The Runaway is the final picture book in Nancy Vo’s Crow Trilogy, an enigmatic, atmospheric, and highly unusual set of stories set in the mid-1800s.
The first book in the trilogy, The Outlaw, features a man known for being the town’s troublemaker, who leaves and then returns to make amends. The second book, The Ranger, follows a young woman named Annie who meets up with a fox on her journey. The two end up saving each others’ lives. I wrote about it for PPBF in 2020.
The latest book, The Runaway, is about two siblings, a brother and sister, torn apart for reasons alluded to but left unsaid. In an interesting and effective choice, the first two wordless spreads set up the story before we get to the title page.



Readers should take time to absorb these images, because they’re essential to the story. In the first, a girl sits against a house and a young boy stands looking down at her, both of their postures sorrowful. In the next, the girl has packed for travel and appears to be saying good-bye. The boy refuses to look at her, because his heart will break if he does.
And on the title page spread, the boy has run to the window to peer at the shadow of the girl leaving. Then the written narrative begins.

Once there was a runaway.
This is a spare beginning, one that feels a bit like a folktale. The pocket watch holding the image of himself and his sister is the sole focus.
The next spread features a poster from the 1800s about how to avoid cholera, and the narrative continues:
He had many reasons to run, but when
illness took his ma, that cinched it.
The boy is now alone in this stark, harsh world. So he chooses to run away. We follow him on his journey, where he shows his resourcefulness. We slowly understand that he’s not so much running away as running toward—something.

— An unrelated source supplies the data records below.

(** Bytes of a string. *)
Definition byte_of (a : ascii) : Z := Z.of_nat (nat_of_ascii a).
Definition bytes (s : string) : list Z := map byte_of (list_ascii_of_string s).

(** *** unicode/utf8 *)

Definition RuneError : Z := 65533.
Definition RuneSelf : Z := 128.

Definition cont (b : Z) : bool := (128 <=? b) && (b <=? 191).
Definition lo3 (b0 : Z) : Z := if b0 =? 224 then 160 else 128.
Definition hi3 (b0 : Z) : Z := if b0 =? 237 then 159 else 191.
Definition lo4 (b0 : Z) : Z := if b0 =? 240 then 144 else 128.
Definition hi4 (b0 : Z) : Z := if b0 =? 244 then 143 else 191.

(** [utf8.DecodeRuneInString]: the first rune of [s] and its width in
    bytes; [(RuneError, 0)] on the empty string and [(RuneError, 1)] on an
    invalid or truncated encoding. *)
Definition DecodeRune (s : list Z) : Z * nat :=
  match s with
  | [] => (RuneError, 0%nat)
  | b0 :: t =>
    if b0 <? RuneSelf then (b0, 1%nat)
    else if (194 <=? b0) && (b0 <=? 223) then
      match t with
      | b1 :: _ =>
        if cont b1 then ((b0 - 192) * 64 + (b1 - 128), 2%nat)
        else (RuneError, 1%nat)
      | _ => (RuneError, 1%nat)
      end
    else if (224 <=? b0) && (b0 <=? 239) then
      match t with
      | b1 :: b2 :: _ =>
        if (lo3 b0 <=? b1) && (b1 <=? hi3 b0) && cont b2
        then ((b0 - 224) * 4096 + (b1 - 128) * 64 + (b2 - 128), 3%nat)
        else (RuneError, 1%nat)
      | _ => (RuneError, 1%nat)
      end
    else if (240 <=? b0) && (b0 <=? 244) then
      match t with
      | b1 :: b2 :: b3 :: _ =>
        if (lo4 b0 <=? b1) && (b1 <=? hi4 b0) && cont b2 && cont b3
        then ((b0 - 240) * 262144 + (b1 - 128) * 4096 + (b2 - 128) * 64
              + (b3 - 128), 4%nat)
        else (RuneError, 1%nat)
      | _ => (RuneError, 1%nat)
      end
    else (RuneError, 1%nat)
  end.

(** [utf8.RuneStart]. *)
Definition RuneStart (b : Z) : bool := negb (cont b).

(** The backward scan of [utf8.DecodeLastRuneInString]:
    [for start--; start >= lim; start-- { if RuneStart(s[start]) { break } }]
    entered after the first decrement. *)
Fixpoint scan_start (fuel : nat) (s : list Z) (start lim : Z) : Z :=
  match fuel with
  | O => start
  | S fuel' =>
    if start <? lim then start
    else if RuneStart (nth (Z.to_nat start) s 0) then start
    else scan_start fuel' s (start - 1) lim
  end.

(** [utf8.DecodeLastRuneInString]. *)
Definition DecodeLastRune (s : list Z) : Z * nat :=
  let end_ := Z.of_nat (length s) in
  if end_ =? 0 then (RuneError, 0%nat)
  else
    let start := end_ - 1 in
    let r := nth (Z.to_nat start) s 0 in
    if r <? RuneSelf then (r, 1%nat)
    else
      let lim := Z.max 0 (end_ - 4) in
      let start := Z.max 0 (scan_start 4 s (start - 1) lim) in
      let '(r, size) := DecodeRune (drop (Z.to_nat start) s) in
      if start + Z.of_nat size =? end_ then (r, size) else (RuneError, 1%nat).

(** [for i, char := range s]: the runes of [s] with their byte offsets. *)
Fixpoint range_from (fuel : nat) (i : nat) (s : list Z) : list (nat * Z) :=
  match fuel with
  | O => []
  | S fuel' =>
    match s with
    | [] => []
    | _ =>
      let '(r, w) := DecodeRune s in
      (i, r) :: range_from fuel' (i + w)%nat (drop w s)
    end
  end.

Definition range (s : string) : list (nat * Z) :=
  range_from (length (bytes s)) 0 (bytes s).

(** *** unicode, strings *)

(** [unicode.IsSpace]: the White_Space property. *)
Definition IsSpace (r : Z) : bool :=
  ((9 <=? r) && (r <=? 13)) || (r =? 32) || (r =? 133) || (r =? 160)
  || (r =? 5760) || ((8192 <=? r) && (r <=? 8202))
  || (r =? 8232) || (r =? 8233) || (r =? 8239) || (r =? 8287)
  || (r =? 12288).

(** [strings.ContainsRune]. *)
Definition ContainsRune (s : string) (r : Z) : bool :=
  existsb (fun ir => snd ir =? r) (range s).

(** [strings.TrimLeftFunc(s, unicode.IsSpace)] on bytes. *)
Fixpoint trim_left (fuel : nat) (s : list Z) : list Z :=
  match fuel with
  | O => s
  | S fuel' =>
    match s with
    | [] => s
    | _ =>
      let '(r, w) := DecodeRune s in
      if IsSpace r then trim_left fuel' (drop w s) else s
    end
  end.

(** [strings.TrimRightFunc(s, unicode.IsSpace)] on bytes. *)
Fixpoint trim_right (fuel : nat) (s : list Z) : list Z :=
  match fuel with
  | O => s
  | S fuel' =>
    match s with
    | [] => s
    | _ =>
      let '(r, w) := DecodeLastRune s in
      if IsSpace r then trim_right fuel' (take (length s - w)%nat s) else s
    end
  end.

(** [strings.TrimSpace], as the bytes of the result. *)
Definition TrimSpace (s : string) : list Z :=
  let l := trim_left (length (bytes s)) (bytes s) in
  trim_right (length l) l.

(** [strings.Join]. *)
Fixpoint Join (elems : list string) (sep : string) : string :=
  match elems with
  | [] => ""
  | [e] => e
  | e :: rest => e +:+ sep +:+ Join rest sep
  end.

(** [strings.Split(s, ",")]: the pieces between the commas, accumulated
    in [cur]; never empty. *)
Fixpoint split_comma (cur : string) (s : string) : list string :=
  match s with
  | EmptyString => [cur]
  | String c rest =>
    if Ascii.eqb c "," then cur :: split_comma "" rest
    else split_comma (cur +:+ String c "") rest
  end.

Definition Split_comma (s : string) : list string := split_comma "" s.

(** ** internal/models *)

(** The fields of [Common] (embedded in [Backup] and [Restore]), as the
    struct literals of [dto.ToModelRestore] list them; the [float64] field
    [InfoRetriesMultiplier], which no function below reads, is left out. *)
Record Common : Type := {
  Directory : string;
  Namespace : string;
  SetList : string;
  BinList : string;
  Parallel : Z;
  NoRecords : bool;
  NoIndexes : bool;
  NoUDFs : bool;
  RecordsPerSecond : Z;
  TotalTimeout : Z;
  SocketTimeout : Z;
  Bandwidth : Z;
  InfoTimeout : Z;
  InfoMaxRetries : Z;
  InfoRetryIntervalMilliseconds : Z;
  StdBufferSize : Z
}.

Record Backup : Type := {
  Backup_Common : Common;
  MaxRetries : Z;
  OutputFile : string;
  RemoveFiles : bool;
  ModifiedBefore : string;
  ModifiedAfter : string;
  FileLimit : Z;
  AfterDigest : string;
  MaxRecords : Z;
  NoBins : bool;
  SleepBetweenRetries : Z;
  FilterExpression : string;
  RemoveArtifacts : bool;
  Compact : bool;
  NodeList : string;
  NoTTLOnly : bool;
  PreferRacks : string;
  PartitionList : string;
  Estimate : bool;
  EstimateSamples : Z;
  StateFileDst : string;
  Continue : string;
  ScanPageSize : Z;
  OutputFilePrefix : string;
  RackList : string
}.

(** [Backup.ShouldClearTarget]. *)
Definition ShouldClearTarget (b : Backup) : bool :=
  (RemoveFiles b || RemoveArtifacts b) && String.eqb (Continue b) "".

(** [Backup.ShouldSaveState]. *)
Definition ShouldSaveState (b : Backup) : bool :=
  nonempty (StateFileDst b) || nonempty (Continue b).

(** [Backup.validateSingleFilter]: [filtersSet] and [setFilters] are
    threaded through the four tests. *)
Definition count_filter (set : bool) (name : string)
    (st : Z * list string) : Z * list string :=
  if set then (fst st + 1, (snd st ++ [name])%list) else st.

Definition validateSingleFilter (b : Backup) : option error :=
  let st := (0, []) in
  let st := count_filter (nonempty (AfterDigest b)) "after-digest" st in
  let st := count_filter (nonempty (PartitionList b)) "partition-list" st in
  let st := count_filter (nonempty (NodeList b)) "node-list" st in
  let st := count_filter (nonempty (RackList b)) "rack-list" st in
  let '(filtersSet, setFilters) := st in
  if 1 <? filtersSet
  then Some (Errorf "only one of %s can be configured"
                    [AStr (Join setFilters " or ")])
  else None.

(** The string [invalidChars] of [validateFilePrefix]: backslash, slash,
    colon, star, question mark, double quote (byte 34), less-than,
    greater-than and bar. *)
Definition invalidChars : string :=
  "\/:*?" +:+ String (ascii_of_nat 34) "<>|".

(** The body of the loop of [validateFilePrefix] over the runes of the
    prefix; the first failing test returns. *)
Fixpoint check_chars (prefix : string) (rs : list (nat * Z)) : option error :=
  match rs with
  | [] => None
  | (i, char) :: rest =>
    if ContainsRune invalidChars char then
      Some (Errorf
        "file prefix contains invalid character '%c' at position %d: %q"
        [ARune char; AInt (Z.of_nat i); AStr prefix])
    else if char <? 32 then
      Some (Errorf
        "file prefix contains control character (0x%02X) at position %d: %q"
        [ARune char; AInt (Z.of_nat i); AStr prefix])
    else if char =? 127 then
      Some (Errorf "file prefix contains DEL character at position %d: %q"
                   [AInt (Z.of_nat i); AStr prefix])
    else check_chars prefix rest
  end.

Definition list_Z_eqb (a b : list Z) : bool := bool_decide (a = b).

Definition validateFilePrefix (prefix : string) : option error :=
  if String.eqb prefix "" then None
  else
    match check_chars prefix (range prefix) with
    | Some e => Some e
    | None =>
      let trimmed := TrimSpace prefix in
      if negb (list_Z_eqb trimmed (bytes prefix)) then
        Some (Errorf "file prefix cannot start or end with whitespace: %q"
                     [AStr prefix])
      else None
    end.

(** [Backup.Validate]. [Common.Validate] is not part of the sources at
    hand and is taken as the parameter [Common_Validate]. *)
Definition Backup_Validate (Common_Validate : Common -> option error)
    (b : option Backup) : option error :=
  match b with
  | None => None
  | Some b =>
    let Directory := Directory (Backup_Common b) in
    if negb (Estimate b) && String.eqb (OutputFile b) ""
       && String.eqb Directory "" then
      Some (Errorf "must specify either estimate, output-file or directory" [])
    else if nonempty Directory && nonempty (OutputFile b) then
      Some (Errorf "only one of output-file and directory may be configured at the same time" [])
    else
    match validateFilePrefix (OutputFilePrefix b) with
    | Some err => Some (Errorf "invalid output-file-prefix: %w" [AErr err])
    | None =>
    if nonempty (OutputFile b) && nonempty (OutputFilePrefix b) then
      Some (Errorf "using output-file-prefix is not allowed with output-file" [])
    else
    match validateSingleFilter b with
    | Some err => Some err
    | None =>
    if nonempty (Continue b) && nonempty (StateFileDst b) then
      Some (Errorf "continue and state-file-dst are mutually exclusive" [])
    else if nonempty (Continue b) && RemoveFiles b then
      Some (Errorf "continue and remove-files are mutually exclusive, as remove-files will delete the backup files" [])
    else if negb (MaxRecords b =? 0) && negb (Parallel (Backup_Common b) =? 1) then
      Some (Errorf "max-records must be used with parallel = 1" [])
    else
    if Estimate b then
      if nonempty (PartitionList b) || nonempty (NodeList b)
         || nonempty (AfterDigest b) || nonempty (FilterExpression b)
         || nonempty (ModifiedAfter b) || nonempty (ModifiedBefore b)
         || NoTTLOnly b then
        Some (Errorf "estimate with any filter is not allowed" [])
      else if nonempty (OutputFile b) || nonempty Directory then
        Some (Errorf "estimate with output-file or directory is not allowed" [])
      else if EstimateSamples b <? 0 then
        Some (Errorf "estimate with estimate-samples < 0 is not allowed" [])
      else Common_Validate (Backup_Common b)
    else Common_Validate (Backup_Common b)
    end end
  end.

He’s really searching, but the narrative doesn’t specify exactly what he’s searching for. The reader must figure it out. Time passes, and the boy grows hungry. He camps by a river before being found by a couple of kindhearted people on horseback, who take him back to their settlement. There, he eats and works and builds up his strength to begin his search again. A search that never happens because his sister finds him. Turns out, she was always coming back.
I’d like to mention that the girl, Annie, from The Ranger is also the sister in The Runaway, something that dawned on me when I saw the fox at the end of The Runaway. It’s a satisfying connection.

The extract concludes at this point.